BEGIN

(* ===== verification/Backend.v ===== *)
(** * Packet bitmap (include/sdr_backend.h)

    [BackendBitmap]: one bit per packet of a message, set by the UDP workers,
    scanned per chunk by the frontend.  [None] is undefined behaviour (an access
    outside [packet_bitmap_]). *)

From S2P Require Import Prelude Bits.

Record BackendBitmap : Set := mkBackend {
  bb_words : list Z;              (* packet_bitmap_ *)
  bb_num_words : Z;               (* num_words_, uint32_t *)
  bb_total_packets : Z;           (* total_packets_, uint32_t *)
  bb_packets_per_chunk : Z        (* packets_per_chunk_, uint16_t *)
}.

(** The constructor: [num_words_ = (total_packets + 63) / 64] in [uint32_t]. *)
Definition make_backend (total_packets packets_per_chunk : Z) : BackendBitmap :=
  let num_words := (total_packets +u32 63) / 64 in
  mkBackend (zero_words num_words) num_words total_packets packets_per_chunk.

Definition bb_with_words (b : BackendBitmap) (ws : list Z) : BackendBitmap :=
  mkBackend ws (bb_num_words b) (bb_total_packets b) (bb_packets_per_chunk b).

Definition set_packet_received (b : BackendBitmap) (packet_offset : Z)
    : option (bool * BackendBitmap) :=
  if packet_offset >=? bb_total_packets b then Some (false, b) else
  let '(word_idx, bit_pos) := get_bit_position packet_offset in
  let mask := bit_mask bit_pos in
  '(old_value, ws) ← atomic_fetch_or (bb_words b) word_idx mask;
  Some (Z.land old_value mask =? 0, bb_with_words b ws).

Definition is_packet_received (b : BackendBitmap) (packet_offset : Z) : option bool :=
  if packet_offset >=? bb_total_packets b then Some false else
  let '(word_idx, bit_pos) := get_bit_position packet_offset in
  let mask := bit_mask bit_pos in
  value ← atomic_load (bb_words b) word_idx;
  Some (negb (Z.land value mask =? 0)).

(** The loop over the middle words of [check_chunk_range]. *)
Definition middle_word_full (load : Z → option Z) (word : Z) : option bool :=
  value ← load word; Some (value =? UINT64_MAX).

(** [check_chunk_range], over the results [load] of its atomic loads; it loads
    each word at most once, so a run in which other threads set bits in between
    is a run with another [load]. *)
Definition check_chunk_range (load : Z → option Z)
    (chunk_start_packet chunk_end_packet : Z) : option bool :=
  let '(start_word, start_bit) := get_bit_position chunk_start_packet in
  let '(end_word, end_bit) := get_bit_position (chunk_end_packet -u32 1) in
  let end_bit := end_bit + 1 in
  if start_word =? end_word then
    let mask := range_mask start_bit end_bit in
    value ← load start_word;
    Some (Z.land value mask =? mask)
  else
    let first_mask := range_mask start_bit 64 in
    first_value ← load start_word;
    if negb (Z.land first_value first_mask =? first_mask) then Some false else
    full ← forall_opt (middle_word_full load) (zrange (start_word + 1) end_word);
    if negb full then Some false else
    let last_mask := range_mask 0 end_bit in
    last_value ← load end_word;
    Some (Z.land last_value last_mask =? last_mask).

(** First and one-past-last packet of a chunk, clamped to the message. *)
Definition chunk_bounds (b : BackendBitmap) (chunk_id : Z) : Z * Z :=
  let chunk_start_packet := chunk_id *u32 bb_packets_per_chunk b in
  let chunk_end_packet := chunk_start_packet +u32 bb_packets_per_chunk b in
  let chunk_end_packet :=
    if chunk_end_packet >? bb_total_packets b then bb_total_packets b
    else chunk_end_packet in
  (chunk_start_packet, chunk_end_packet).

Definition backend_is_chunk_complete (b : BackendBitmap) (chunk_id : Z) : option bool :=
  let '(s, e) := chunk_bounds b chunk_id in
  check_chunk_range (atomic_load (bb_words b)) s e.

Definition get_chunk_packet_count (b : BackendBitmap) (chunk_id : Z) : option Z :=
  let '(s, e) := chunk_bounds b chunk_id in
  count_if (is_packet_received b) (zrange s e).

Definition get_total_packets_received (b : BackendBitmap) : option Z :=
  count_if (is_packet_received b) (zrange 0 (bb_total_packets b)).

(** A run of [set_packet_received] over the offsets of arriving packets: the
    answers and the final bitmap. *)
Fixpoint record_arrivals (b : BackendBitmap) (offsets : list Z)
    : option (list bool * BackendBitmap) :=
  match offsets with
  | [] => Some ([], b)
  | o :: offsets =>
      '(fresh, b) ← set_packet_received b o;
      '(rest, b) ← record_arrivals b offsets;
      Some (fresh :: rest, b)
  end.

(** ** What the bitmap stands for *)

(** The bit of a packet, [false] outside the message. *)
Definition received (b : BackendBitmap) (p : Z) : bool :=
  (0 <=? p) && (p <? bb_total_packets b) && bit_at (bb_words b) p.

(** The abstract state: the set of packets received. *)
Definition received_set (b : BackendBitmap) : gset Z :=
  list_to_set (List.filter (received b) (zrange 0 (bb_total_packets b))).

(** Sizes for which the [uint32_t] arithmetic of the bitmap does not wrap. *)
Record wf_backend (b : BackendBitmap) : Prop := {
  wfb_total : 0 ≤ bb_total_packets b ≤ 4294967296 - 65536;
  wfb_ppc : 0 < bb_packets_per_chunk b < 65536;
  wfb_len : Z.of_nat (length (bb_words b)) = (bb_total_packets b + 63) / 64;
  wfb_words : wf_words (bb_words b)
}.

(** Chunk [c] is one of the message's chunks. *)
Definition chunk_in_range (b : BackendBitmap) (c : Z) : Prop :=
  0 ≤ c ∧ c * bb_packets_per_chunk b < bb_total_packets b.

Definition chunk_packets (b : BackendBitmap) (c : Z) : list Z :=
  zrange (c * bb_packets_per_chunk b)
    (Z.min ((c + 1) * bb_packets_per_chunk b) (bb_total_packets b)).

Definition chunk_received (b : BackendBitmap) (c : Z) : bool :=
  forallb (received b) (chunk_packets b c).

(** [b'] has every bit of [b] and the same shape. *)
Definition backend_le (b b' : BackendBitmap) : Prop :=
  bb_total_packets b' = bb_total_packets b ∧
  bb_packets_per_chunk b' = bb_packets_per_chunk b ∧
  ∀ p, received b p = true → received b' p = true.

#[export] Instance backend_le_preorder : PreOrder backend_le.
Proof.
  split.
  - intros b. by split_and!.
  - intros a b c (H1 & H2 & H3) (H4 & H5 & H6). split_and!; [congruence..|auto].
Qed.

(** ** Lemmas *)

Lemma make_backend_wf total ppc :
  0 ≤ total ≤ 4294967296 - 65536 → 0 < ppc < 65536 → wf_backend (make_backend total ppc).
Proof.
  intros Ht Hp. constructor; simpl; [done|done| |apply wf_zero_words].
  unfold zero_words. rewrite length_replicate, u32_small by lia.
  pose proof (Z.div_pos (total + 63) 64). lia.
Qed.

Lemma make_backend_received total ppc p : received (make_backend total ppc) p = false.
Proof. unfold received. simpl. rewrite bit_at_zero. apply andb_false_r. Qed.

Lemma packet_in_words b p : wf_backend b → 0 ≤ p < bb_total_packets b →
  p < 64 * Z.of_nat (length (bb_words b)).
Proof.
  intros [? ? Hlen _] Hp. rewrite Hlen.
  pose proof (Z.div_mod (bb_total_packets b + 63) 64).
  pose proof (Z.mod_pos_bound (bb_total_packets b + 63) 64). lia.
Qed.

Lemma word_in_words b p : wf_backend b → 0 ≤ p < bb_total_packets b →
  0 ≤ p / 64 < Z.of_nat (length (bb_words b)).
Proof.
  intros Hwf Hp. pose proof (packet_in_words b p Hwf Hp).
  split; [apply Z.div_pos; lia|apply Z.div_lt_upper_bound; lia].
Qed.

(** [is_packet_received] is defined on every offset and reads the bit. *)
Lemma is_packet_received_eq b p : wf_backend b → 0 ≤ p →
  is_packet_received b p = Some (received b p).
Proof.
  intros Hwf Hp. unfold is_packet_received, received, get_bit_position.
  replace (0 <=? p) with true by (symmetry; by apply Z.leb_le). simpl.
  case_bool; simpl.
  - by replace (p <? bb_total_packets b) with false by (symmetry; apply Z.ltb_ge; lia).
  - replace (p <? bb_total_packets b) with true by (symmetry; apply Z.ltb_lt; lia).
    destruct (atomic_load_Some (bb_words b) (p / 64)) as (w & Hw & _);
      [apply word_in_words; [done|lia]|].
    rewrite Hw. simpl. by rewrite (load_bit_at _ _ _ Hw).
Qed.

Lemma set_packet_received_eq b p : wf_backend b → 0 ≤ p →
  ∃ b', set_packet_received b p =
          Some ((p <? bb_total_packets b) && negb (received b p), b') ∧
    wf_backend b' ∧
    bb_total_packets b' = bb_total_packets b ∧
    bb_packets_per_chunk b' = bb_packets_per_chunk b ∧
    ∀ q, received b' q = ((p <? bb_total_packets b) && (q =? p)) || received b q.
Proof.
  intros Hwf Hp. unfold set_packet_received, get_bit_position.
  destruct (p >=? bb_total_packets b) eqn:Hge; bool_to_prop.
  { replace (p <? bb_total_packets b) with false by (symmetry; apply Z.ltb_ge; lia).
    exists b. by split_and!. }
  replace (p <? bb_total_packets b) with true by (symmetry; apply Z.ltb_lt; lia).
  destruct (fetch_or_bit (bb_words b) p) as (old & ws & Hf & Hold & Hlen & Hws & Hbits).
  { split; [done|]. apply packet_in_words; [done|lia]. }
  { by destruct Hwf. }
  rewrite Hf. simpl. rewrite Hold. exists (bb_with_words b ws). split_and!.
  - do 2 f_equal. unfold received.
    replace (0 <=? p) with true by (symmetry; by apply Z.leb_le).
    by replace (p <? bb_total_packets b) with true by (symmetry; apply Z.ltb_lt; lia).
  - destruct Hwf. constructor; simpl; try done. by rewrite Hlen.
  - done.
  - done.
  - intros q. unfold received. simpl.
    destruct (0 <=? q) eqn:?; bool_to_prop; simpl.
    + rewrite Hbits by done. destruct (Z.eqb_spec q p) as [->|]; simpl; [|done].
      by replace (p <? bb_total_packets b) with true by (symmetry; apply Z.ltb_lt; lia).
    + destruct (Z.eqb_spec q p); [lia|done].
Qed.

Lemma set_packet_received_le b p r b' : wf_backend b → 0 ≤ p →
  set_packet_received b p = Some (r, b') → wf_backend b' ∧ backend_le b b'.
Proof.
  intros Hwf Hp Hset.
  destruct (set_packet_received_eq b p Hwf Hp) as (b2 & Heq & Hwf2 & Ht & Hc & Hr).
  rewrite Heq in Hset. injection Hset as <- <-. split; [done|].
  split_and!; [done..|]. intros q Hq. rewrite Hr, Hq. apply orb_true_r.
Qed.

(** Clearing bits of a word gives one of its possible pasts. *)
Lemma masked_word_stale w m : is_word w → 0 ≤ m →
  is_word (Z.land w (Z.lnot m)) ∧ word_le (Z.land w (Z.lnot m)) w.
Proof.
  intros [Hw0 Hw] Hm. split.
  - split; [apply Z.land_nonneg; by left|].
    eapply Z.le_lt_trans; [|done]. rewrite <-Z.ldiff_land. apply Z.ldiff_le; [done|].
    apply Z.bits_inj'. intros i Hi. rewrite !Z.ldiff_spec, Z.bits_0.
    by destruct (Z.testbit w i), (Z.testbit m i).
  - intros i Hi. rewrite Z.land_spec. by intros [? _]%andb_true_iff.
Qed.
(* ===== verification/Api.v ===== *)
(** * The SDR API (include/sdr_api.h, src/sdr_api.cpp)

    Contexts, connections, receives, one-shot and streaming sends.  The
    operating system's answers are arguments; a control message declared
    without an initialiser starts as the argument [uninit].  [None] is undefined
    behaviour; a result [Blocked] is a wait whose input has not arrived. *)

From S2P Require Import Prelude Bits Bytes Packet Backend Frontend Control Wait Connection Receiver.
Import MessageState ControlMsgType.

(** ** State *)

(** What the connections of a process share: [next_msg_id] of their
    [SDRContext], the counter of [ConnectionIDAllocator], and
    [receiver_generation_counter], the static of [sdr_recv_post]. *)
Record Process : Set := mkProcess {
  ps_next_msg_id : Z;
  ps_next_conn_id : Z;
  ps_receiver_generation_counter : Z
}.

Definition new_process : Process := mkProcess 0 1 1.

Record SDRConnection : Set := mkConnection {
  cn_connection_ctx : ConnectionContext;
  cn_udp_receiver : option UDPReceiver;
  cn_tcp_server : option TCPControlServer;
  cn_tcp_client : option TCPControlClient;
  cn_is_receiver : bool
}.

Record SDRRecvHandle : Set := mkRecvHandle {
  rh_msg_id : Z;
  rh_generation : Z;
  rh_msg_ctx : Z;              (* the slot, in the connection's table *)
  rh_user_buffer : Buffer;
  rh_buffer_size : Z
}.

Record SDRSendHandle : Set := mkSendHandle {
  sh_msg_id : Z;
  sh_generation : Z;
  sh_buffer_size : Z;
  sh_packets_sent : Z
}.
Definition worker_step_fine (st : RxState) (pc : WorkerPc) : Prop :=
  ∃ st' pc', worker_step st pc = Some (st', pc') ∧ shared_ok st' ∧ shared_le st st' ∧
    worker_ok st' pc'.

Lemma lookup_step_ok st h payload len : shared_ok st → worker_ok st (WLookup h payload len) →
  worker_step_fine st (WLookup h payload len).
Proof.
  intros Hok (Hid & Hpo & Hlen & Hpl & Hown).
  eapply step_stays; [done| |done].
  destruct (find_target (rx_cx st) h) as [s|] eqn:Ht; [|done].
  apply find_target_some in Ht as (-> & mc & Hmc & Ha & Hg & _). split; [by exists mc|].
  split_and!; try done; try lia. intros Hs. apply Hown; [done|].
  destruct (so_slot _ Hok) as (mc0 & b & fb & Hmc0 & _ & Hg0 & _).
  rewrite <-Hg, <-Hg0. congruence.
Qed.

Lemma target_step_ok st s h payload len : shared_ok st → worker_ok st (WTarget s h payload len) →
  worker_step_fine st (WTarget s h payload len).
Proof.
  intros Hok ((mc & Hmc & Ha) & Hp).
  pose proof (so_wf _ Hok _ _ Hmc) as Hwf. destruct Hp as (Hpo & Hp).
  assert (is_duplicate (rx_cx st) s (h_packet_offset h) = Some (has_packet mc (h_packet_offset h)))
    as Hd by (apply (is_duplicate_eq (rx_mem st)); done || lia).
  eapply step_stays with (pc' := if has_packet mc (h_packet_offset h) then WIdle
    else WFresh s h payload len); [done| |].
  - destruct (has_packet _ _); [done|]. split; [by exists mc|done].
  - cbn. by rewrite Hd.
Qed.

Lemma eff_mtu_params mc : mc_params mc = params → eff_mtu mc = mtu.
Proof. intros H. unfold eff_mtu. rewrite H. destruct Hsend. case_bool; lia. Qed.
(** A successful start: nothing acknowledged, the first window on the wire. *)
Lemma start_send_ok pad uninit os ps s conn null data length ps' s' conn' :
  wf_env (ss_env s) → 0 ≤ sc_max_inflight_chunks (ss_cfg s) →
  start_send pad uninit os ps s conn null data length = Some (Returned 0, ps', s') →
  ss_conn s' = Some conn' →
  let params := cx_params (cn_connection_ctx conn') in
  sendable params data length → total_packets_of params length ≤ 262144 →
  ∃ msg_id, 0 ≤ msg_id < 1024 ∧ sr_ok params msg_id data length s' ∧
    (∀ c, acked_at (ss_chunk_acked s') c = false) ∧
    let n := Z.min (total_chunks_of params length) (initial_window (ss_cfg s) (total_chunks_of params length)) in
    ss_next_chunk_to_send s' = n ∧
    (ev_sockets (ss_env s) = [] → ev_sockets (ss_env s') = [] ∧
     ev_wire (ss_env s') = ev_wire (ss_env s) ++
       concat (chunk_wire params msg_id data length <$> zrange 0 n)).
Proof.
  intros Hw Hcfg Hstart Hconn' params Hsend Hfits. revert Hstart. unfold start_send.
  set (conn0 := cn_with_ctx conn _).
  destruct (sdr_send_post _ _ _ _ _ _ _ _) as [[[[[rc ps1] conn1] handle] wire]|] eqn:Hp; [|done].
  cbn [mbind option_bind]. destruct rc as [code|]; [|done].
  destruct (code =? 0) eqn:Hcode; cbn [negb]; [|by intros [= -> _ _]]. apply Z.eqb_eq in Hcode as ->.
  destruct (send_post_sent pad uninit os ps conn0 null data length ps1 conn1 handle wire)
    as (h & -> & Hid & Hsz & [client Hcl] & Hwire); [done|]. cbn in Hwire. subst wire.
  set (conn2 := cn_with_ctx conn1 _). set (sent := ss_with_env _ _). set (s0 := init_tracking _ _ _ _ _).
  destruct (foldl_opt send_initial s0 _) as [s1|] eqn:Hl; [|done]. cbn [mbind option_bind].
  intros [= <- <-].
  assert (conn' = conn2) as ->.
  { enough (ss_conn s1 = Some conn2) by congruence. by apply (send_initial_conn conn2) in Hl. }
  destruct (init_tracking_ok sent conn2 client h data length) as (Hs0 & Ht0 & Hm0 & Ha0 & Hw0 & Hk0); [done..|].
  fold s0 params in Hs0, Ht0, Hm0, Ha0, Hw0, Hk0.
  pose proof (total_chunks_bound _ _ _ Hsend) as Htb. destruct (geometry_pos _ _ _ Hsend) as (Hm&Hpp&Hlen).
  change (ss_cfg sent) with (ss_cfg s) in Hm0.
  exists (sh_msg_id h). split; [done|].
  rewrite Ht0, Hm0 in Hl.
  set (n := Z.min (total_chunks_of params length) _) in *.
  assert (0 ≤ n ≤ total_chunks_of params length) as Hn.
  { subst n. pose proof (initial_window_range (ss_cfg s) (total_chunks_of params length) Hcfg). lia. }
  destruct (send_initial_loop params (sh_msg_id h) data length Hsend Hid Hfits s0 n Hs0 Hn)
    as (s2 & Hl2 & Hs2 & Hr2 & Hn2); [done|done|].
  assert (s2 = s1) as -> by congruence. split; [done|].
  split; [intros c; by rewrite (rs_acked _ _ _ _ _ _ _ Hr2)|]. split; [done|].
  intros Hsock. change (ev_sockets (ss_env s)) with (ev_sockets (ss_env sent)) in Hsock. rewrite <-Hk0 in Hsock.
  replace (ev_wire (ss_env s)) with (ev_wire (ss_env s0)).
  2: { rewrite Hw0. cbn. apply app_nil_r. }
  destruct (rs_wire _ _ _ _ _ _ _ Hr2) as (w & Hw2 & _ & Hex).
  destruct (Hex Hsock) as [? ->]. by split.
Qed.

(** ** Properties *)

(** A started send puts its first window on the wire: when [start_send]
    returns 0, no chunk is acknowledged, the window has been sent and, if the
    sockets open, exactly the datagrams of its chunks were sent, in order, each
    as the one-shot send would build it.  The window is the configured one, or
    the number of chunks cut to 16 bits. *)
Theorem start_send_first_window pad uninit os ps s conn null data length ps' s' conn' :
  wf_env (ss_env s) → 0 ≤ sc_max_inflight_chunks (ss_cfg s) →
  start_send pad uninit os ps s conn null data length = Some (Returned 0, ps', s') →
  ss_conn s' = Some conn' →
  let params := cx_params (cn_connection_ctx conn') in
  sendable params data length → total_packets_of params length ≤ 262144 →
  ∃ msg_id, 0 ≤ msg_id < 1024 ∧ sr_ok params msg_id data length s' ∧
    (∀ c, acked_at (ss_chunk_acked s') c = false) ∧
    let n := Z.min (total_chunks_of params length) (initial_window (ss_cfg s) (total_chunks_of params length)) in
    ss_next_chunk_to_send s' = n ∧
    (ev_sockets (ss_env s) = [] → ev_wire (ss_env s') = ev_wire (ss_env s) ++
       concat (chunk_wire params msg_id data length <$> zrange 0 n)).
Proof.
  intros Hw Hc Hs Hconn params Hsend Hfits.
  destruct (start_send_ok pad uninit os ps s conn null data length ps' s' conn')
    as (id & Hid & Hok & Ha & Hn & Hwire); [done..|].
  exists id. do 4 (split; [done|]). intros Hk. by apply Hwire.
Qed.

(** A send of 12 bytes in 3 packets and 2 chunks, with control traffic to come. *)
Definition example_payload : list Z := zrange 1 13.

Definition example_cts : ControlMessage := message_with zero_message CTS 1 example_cts_params.

Definition example_fresh (ticks : list Z) : SRSender :=
  new_sr_sender (mkSRConfig 500 200 0 100 100) (mkEnv 0 ticks [] []).

Notation example_start ticks events :=
  (start_send example_padding zero_message (mkDataCalls 6 1 (λ _, 1)) new_process
    (example_fresh ticks)
    (example_tx_conn true (Data (message_image example_padding example_cts) :: events))
    false example_payload 12).

Definition example_sender (ticks : list Z) (events : list recv_event) : SRSender :=
  match example_start ticks events with
  | Some (_, _, s) => s
  | None => example_fresh ticks
  end.

Lemma example_payload_sendable : sendable example_cts_params example_payload 12.
Proof. apply example_sendable. reflexivity. Qed.

Lemma example_payload_fits : total_packets_of example_cts_params 12 ≤ 262144.
Proof. by vm_compute. Qed.

Lemma start_send_first_window_witness :
  ev_wire (ss_env (example_sender [] [])) =
    concat (chunk_wire example_cts_params 0 example_payload 12 <$> zrange 0 2).
Proof.
  destruct (start_send_first_window example_padding zero_message (mkDataCalls 6 1 (λ _, 1)) new_process
    (example_fresh []) (example_tx_conn true [Data (message_image example_padding example_cts)])
    false example_payload 12 (mkProcess 1 1 1) (example_sender [] [])
    (default (example_tx_conn true []) (ss_conn (example_sender [] []))))
    as (id & _ & Hok & _ & _ & Hwire).
  - constructor.
  - cbn. lia.
  - vm_compute. reflexivity.
  - vm_compute. reflexivity.
  - exact example_payload_sendable.
  - exact example_payload_fits.
  - destruct (sro_handle _ _ _ _ _ Hok) as (h & Hh & <- & _). vm_compute in Hh. injection Hh as <-.
    exact (Hwire eq_refl).
Defined.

END

_TASK INSTRUCTIONS_: Word for word, restate the lines of the data above that fall between the line holding "(Z.min ((c +" and the line holding "- intros b. by split_and!.", inclusive, and no other lines.

_TASK SOLUTION_:
    (Z.min ((c + 1) * bb_packets_per_chunk b) (bb_total_packets b)).

Definition chunk_received (b : BackendBitmap) (c : Z) : bool :=
  forallb (received b) (chunk_packets b c).

(** [b'] has every bit of [b] and the same shape. *)
Definition backend_le (b b' : BackendBitmap) : Prop :=
  bb_total_packets b' = bb_total_packets b ∧
  bb_packets_per_chunk b' = bb_packets_per_chunk b ∧
  ∀ p, received b p = true → received b' p = true.

#[export] Instance backend_le_preorder : PreOrder backend_le.
Proof.
  split.
  - intros b. by split_and!.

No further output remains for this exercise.